We participated indirectly in this tender process, providing offers to many of the bidding companies and consortia for a technological tool (the Watermaster eco-dredger), specifically designed for this type of intervention, which has already been used successfully in dozens of coastal environmental regeneration projects. Truth be told, with little hope—because in our nearly 30 years of experience, Spanish public procurement is defined by a tangled legislative framework making the process very tortuous, combined with a traditionally corrupt management, fostering opaque contract awards that generally lead to incompetent implementation—but luxurious chalets. Then of course, hundreds of people die in Valencia’s floods, new trains don’t fit in tunnels, highways mysteriously collapse, more than 50 million people suddenly lose power, the much-vaunted Next Generation productive projects get invested in sidewalks… but not to worry, everything is hunky-dory. The project in question was no exception.

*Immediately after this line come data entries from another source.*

(** The terminal after the ports were used. *)
Lemma ports_shows es k s : shows t v ts0 es k -> shows t v ts0 es (set_screen (set_io s (screen k)) k).
Proof.
  intros [(x & [Ht [] Hx Hv Hp] & Hl) Hc Hh]. split; [|exact Hc | by apply history_ports].
  exists x. split; [|exact Hl]. by split.
Qed.

Lemma os_eta a : Os (o_dir a) (o_data a) (o_args a) (o_fds a) (o_next a) (o_console a) (o_lines a) = a.
Proof. by destruct a. Qed.

Lemma implements_ports a k ls c s :
  implements t v ts0 a (k, ls) -> initialized c <> 0 -> implements t v ts0 a (set_rtc c s k, ls).
Proof.
  intros Hi Hc. pose proof (im_lines _ _ _ _ _ Hi) as Hl. cbn [snd] in Hl. subst ls. rewrite <- (os_eta a) at 1.
  apply (implements_screen a k (o_lines a)); [exact Hi | exact Hc | apply ports_shows, (im_shows _ _ _ _ _ Hi) | apply (im_typed _ _ _ _ _ Hi)].
Qed.

Lemma step_write a k ls fd bs n r a' :
  implements t v ts0 a (k, ls) -> os_write fd bs n a = Some (r, a') -> simulated Z (Write fd bs n) a k ls r a'.
Proof.
  intros Hi E. pose proof Hi as [_ _ _ _ _ _ (fds & Hd & Hm) Hru Hl Hty Hsh]. cbn [fst snd] in *.
  cbn [kernel_step]. unfold on_kernel. cbn [fst snd]. unfold os_write in E.
  destruct ((fd <? 0) || (8 <=? fd) || (n <? 0)) eqn:Er.
  { destruct (_ && _) in E; [|done]. injection E as <- <-. unfold kwrite, FILE_ARRAY_SIZE. rewrite (di_get _ _ Hd), some_bind, Er. eauto. }
  destruct (MAX_BUFFER <? n); [done|]. apply bind_Some in E as (h & Eh & E). destruct (zget_ex fds fd) as [d Ed]; [destruct Hd; lia|].
  pose proof (proj1 (proj2 Hm) fd h d Eh Ed) as Hh. rewrite (kwrite_open k fds fd h d) by (done || lia).
  destruct h; cbn [may_write handle_fd] in *.
  - injection E as <- <-. eauto.
  - injection E as <- <-. eauto.
  - destruct (Z.of_nat (length bs) <? n) eqn:En; [done|]. injection E as <- <-. subst d. cbn [file_op_table_ptr]. rewrite some_bind.
    cbn [op_write galapagos_ops std_driver].
    destruct (write_shows (o_console a) k bs n Hsh) as (ts & Ew & Hsh'); [lia|].
    destruct (sh_term _ _ _ _ _ Hsh) as (x & [Ht _ _ Hv _] & _). rewrite Ht, some_bind, Hv, some_bind, Ew, some_bind.
    eexists. split; [reflexivity|].
    pose proof (implements_screen a k ls ts (clock k) _ ls Hi (ru_clock _ _ Hru) Hsh') as H. rewrite <- Hl in H at 1 2.
    rewrite Hl in H. replace (set_clock (clock k) k) with k in H by by destruct k. unfold say. rewrite Hl in *. by apply H.
  - destruct Hh as (-> & _ & _). rewrite some_bind. cbn [op_write galapagos_ops rtc_driver].
    destruct bs as [|b0 [|b1 [|b2 [|b3 bs]]]]; try done. injection E as <- <-.
    destruct (rtc_write dev _ _ _) as [ret s] eqn:Ew. rewrite some_bind. eexists. split.
    + rewrite <- (rtc_write_ret dev _ (clock k) (pio (screen k))), Ew. reflexivity.
    + apply implements_ports; [done | apply (ru_clock _ _ Hru)].
  - destruct Hh as (-> & _). injection E as <- <-. cbn. eauto.
  - destruct Hh as (-> & _). injection E as <- <-. cbn. eauto.
Qed.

Awarded for €26.6 million to Acciona Construcción, in a joint venture with a Balearic company with no experience whatsoever in environmental regeneration projects—but notorious in various cases of political corruption—what could possibly go wrong? After eight years of project assessment, the discrepancy between the budgeted figure (based on all the reports) and the awarded amount (practically half of the budget) already reveals the absurdity of the entire process. Who could be that wrong? Although they naturally try to reduce it to personal responsibility, the mere fact that a contractor with such background remains legally allowed to participate in public tenders in Spain today is a clear reflection of the systemic problem we Spaniards have with the management of our money—and European money as well.

It does not matter if the technical team has never carried out this type of intervention, if the proper machinery is not used, if damage is done to the environment, if project specifications are ignored, if obsolete technology is employed, jeopardizing the entire ecosystem; if 175,000 cubic meters of toxic sludge are buried at the river mouth, if the species listed in the regeneration plan are never planted, if the results of water quality analyses are never published, if shellfish do not breed again or if the sludge remains in the estuary. Should there be protests, we simply fund—again with public money—what has already been squandered, and move on. And then, of course, an official storyteller will come along to tell us “the real truth”, in the voice of his master.

That Spain is different, we already knew—and all this mess is not even the worst of it. Wasting what could have been a benchmark intervention for the desperately needed environmental regeneration of the Iberian Peninsula isn’t the worst either. Nor is the complicit silence of the local press, or that of the ever-rowdy environmental groups—who we repeatedly ask: where were you then, when we needed you most? Nor the fact that the usual crooks think we don’t notice what’s going on, as if we were fools. Not even the proven reality that those who denounce political corruption today behave just as greedily, sectarianly, and tribally the moment they gain power.

Without a doubt, the hardest part is that intimate and necessary conversation at the family dinner table, when you have to explain to your children that in order to get ahead in Spain, a good command of Photoshop is the only truly valuable skill. Forget education, effort, or ability; what they need is to buy from the trendy dealer and spend their afternoons in the brothel, in order to make the proper connections. And by comparison, smearing oneself with that foul sludge, makes the stench of O Burgo’s toxic mud smell like genuine Chanel No. 5.